Apache Spark Explained: Architecture, Internal Flow, and Optimisation Tips

Dec 09, 2024

Welcome to the 249 new who have joined us since last edition!

Welcome to the newsletter on Apache Spark Whether you're a beginner or a seasoned engineer, this guide will help you understand Apache Spark from its basic concepts to its architecture, internals, and real-world applications.

Give yourself only 10 mins and then you will comfortable in Apache Spark

1. Getting Started with Apache Spark: A Beginner’s Guide

Spark Overview:

Spark is an open-source distributed computing system.
Built for speed, it handles both batch and stream processing.
Spark supports integration with Hadoop (HDFS, YARN), Apache Kafka, and NoSQL databases.

Key Features:

Unified Analytics Engine:
- Combines batch, stream processing, and machine learning under one framework.
In-Memory Processing:
- Intermediate data is stored in memory, reducing disk I/O overhead.
Fault Tolerance:
- Data is distributed and fault-tolerant through lineage information (DAG).

Key Components:

RDDs (Resilient Distributed Datasets):

Low-level abstraction.
Enables fault tolerance using lineage graphs.
Operations:
- Transformations: map(), filter(), flatMap(), etc.
- Actions: collect(), reduce(), count(), etc.

Example 1: Creating RDDs and Performing Basic Transformations

from pyspark.sql import SparkSession

# Initialize SparkSession
spark = SparkSession.builder.appName("Basics").getOrCreate()

# Creating an RDD
data = [1, 2, 3, 4, 5]
rdd = spark.sparkContext.parallelize(data)

# Transformation: Filter even numbers
filtered_rdd = rdd.filter(lambda x: x % 2 == 0)

# Action: Collect the results
result = filtered_rdd.collect()
print("Filtered Data:", result)

DataFrames:
- High-level abstraction over RDDs with schema support.
- Optimized for SQL-based operations.
Datasets:
- Typed DataFrames (Scala/Java only).
- Combines functional programming with SQL optimisations.
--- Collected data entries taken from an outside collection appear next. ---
(* ===== verification/Worker.v ===== *)
(** worker.cpp: the groups that bound how many tasks run at once, and the
    manager of named schedulers.

    [WorkerGroup] and [TimedWorkGroup] have the same members but for the timer,
    so one record serves both.  A fiber that calls a method is a client with a
    program counter; a step is a piece of a method between two points where
    another fiber can come in: the methods of the semaphore are those of
    FiberSemphore.v, suspending included.  Tasks are numbers; the scheduler may
    start the tasks it was given in any order. *)
From Stdlib Require Import List.
From stdpp Require Import gmap functions.
From S2P Require Import Prelude FiberSched FiberSemphore.

Module Group.
(** ** The calls of a client

    [Many] and [TMany] carry the tasks that are left, [Many] also the ones it has
    a permit for ([workcbs]); [All] and [TAll] count the permits collected. *)
Inductive call :=
  | One (t : nat)                          (* WorkerGroup::Schedule(cb) *)
  | Many (todo workcbs : list nat)         (* WorkerGroup::Schedule(cbs) *)
  | All (i : nat)                          (* WorkerGroup::WaitAll *)
  | TMany (todo : list nat)                (* TimedWorkGroup::Schedule *)
  | TAll (i : nat).                        (* TimedWorkGroup::WaitAll *)

Inductive pc :=
  | Idle
  | Check (c : call)    (* about to look at [_isTimeouted] *)
  | Before (c : call)   (* about to call [_fiberSem.wait()] *)
  | In (c : call)       (* queued in [wait] *)
  | After (c : call).   (* [wait] has returned, or was not called *)

Record group := mkGroup {
  _fiberSem : FiberSemphore; _batchSize : nat; _isFinish : bool;
  _isTimeouted : bool; _timer : bool;
  clients : list pc;
  scheduled : list nat; running : list nat;
  (* what has become of the tasks: given to the group, finished, ended by an exception *)
  submitted : list nat; done : list nat; lost : list nat;
  (* the permits collected by finished calls of WaitAll *)
  consumed : nat
}.

Definition set_sem v '(mkGroup _ b fi ti tm cl sc ru su d l c) := mkGroup v b fi ti tm cl sc ru su d l c.
Definition set_isFinish v '(mkGroup s b _ ti tm cl sc ru su d l c) := mkGroup s b v ti tm cl sc ru su d l c.
Definition set_timed_out '(mkGroup s b fi _ _ cl sc ru su d l c) := mkGroup s b fi true false cl sc ru su d l c.
Definition set_timer v '(mkGroup s b fi ti _ cl sc ru su d l c) := mkGroup s b fi ti v cl sc ru su d l c.
Definition set_client (f : nat) (v : pc) '(mkGroup s b fi ti tm cl sc ru su d l c) := mkGroup s b fi ti tm (<[f := v]> cl) sc ru su d l c.
Definition set_scheduled v '(mkGroup s b fi ti tm cl _ ru su d l c) := mkGroup s b fi ti tm cl v ru su d l c.
Definition set_running v '(mkGroup s b fi ti tm cl sc _ su d l c) := mkGroup s b fi ti tm cl sc v su d l c.
Definition submit v '(mkGroup s b fi ti tm cl sc ru su d l c) := mkGroup s b fi ti tm cl sc ru (su ++ v) d l c.
Definition set_done v '(mkGroup s b fi ti tm cl sc ru su _ l c) := mkGroup s b fi ti tm cl sc ru su v l c.
Definition set_lost v '(mkGroup s b fi ti tm cl sc ru su d _ c) := mkGroup s b fi ti tm cl sc ru su d v c.
Definition consume v '(mkGroup s b fi ti tm cl sc ru su d l c) := mkGroup s b fi ti tm cl sc ru su d l (c + v).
2. Apache Spark Architecture Explained

Key Components:

Driver:
- Entry point for Spark applications.
- Runs the user code and creates the Directed Acyclic Graph (DAG).
- Tracks the state of executors and tasks.
Cluster Manager:
- Allocates resources for the application.
- Types:
  - Standalone Mode: Spark's built-in cluster manager.
  - YARN: Used in Hadoop-based environments.
  - Kubernetes: For containerized deployments.
Executors:
- Run on worker nodes.
- Responsible for:
  - Executing tasks.
  - Storing intermediate results in memory.
- Each executor has a fixed amount of memory and CPU cores.

Architecture Diagram:

Job Execution Workflow:

Submit Application:
- User code is submitted via SparkContext or SparkSession.
- Build DAG:
- Transformations (e.g., map, filter) are converted into a DAG.
- Example:

rdd = spark.sparkContext.parallelize([1, 2, 3, 4]) 
transformed_rdd = rdd.filter(lambda x: x > 2).map(lambda x: x * 2)

Divide into Stages:
- DAG is split into stages based on shuffle boundaries.
Execute Tasks:
- Tasks are distributed to executors.
- Executors run tasks in parallel, store intermediate data, and send results back to the driver.

3. How Apache Spark Works Internally: Data Processing Flow

Example Workflow: Word Count

# Example: Word Count text_rdd = spark.sparkContext.textFile("example.txt") 
# Split lines into words 
words_rdd = text_rdd.flatMap(lambda line: line.split(" ")) 
# Count each word 
word_counts = words_rdd.map(lambda word: (word, 1)).reduceByKey(lambda a, b: a + b) 
# Collect and print 
print(word_counts.collect())

Detailed Internal Flow:

Logical Plan:
- Spark builds a logical execution plan with transformations.
- Example:
  - map and filter are logged but not executed immediately.
Physical Plan:
- Optimizations are applied (e.g., reordering joins, predicate pushdown).
- Spark chooses the most efficient way to execute the DAG.
Tasks and Stages:
- Each stage is divided into tasks.
- Tasks operate on partitions of data.
Shuffle Phase:
- During operations like groupBy or join, data is redistributed across partitions.
- Example Shuffle Operation:

rdd = spark.sparkContext.parallelize([(1, 2), (3, 4), (3, 6)]) rdd.reduceByKey(lambda a, b: a + b).collect()

4. Optimizing Apache Spark: Performance Tips

Optimizations with Code Examples:

Broadcast Joins:
- Small datasets can be broadcasted to reduce shuffle costs.
- Example:

small_df = spark.read.csv("small.csv") 
large_df = spark.read.csv("large.csv") 
result = large_df.join(broadcast(small_df), "id")

Caching Data:
- Cache frequently used datasets to avoid recomputation.
- Example:

df = spark.read.csv("data.csv") df.cache() df.count() # Triggers cachingCopy code

Partitioning:
- Control partition size for better parallelism.
- Example:

rdd = spark.sparkContext.parallelize(range(100), numSlices=10)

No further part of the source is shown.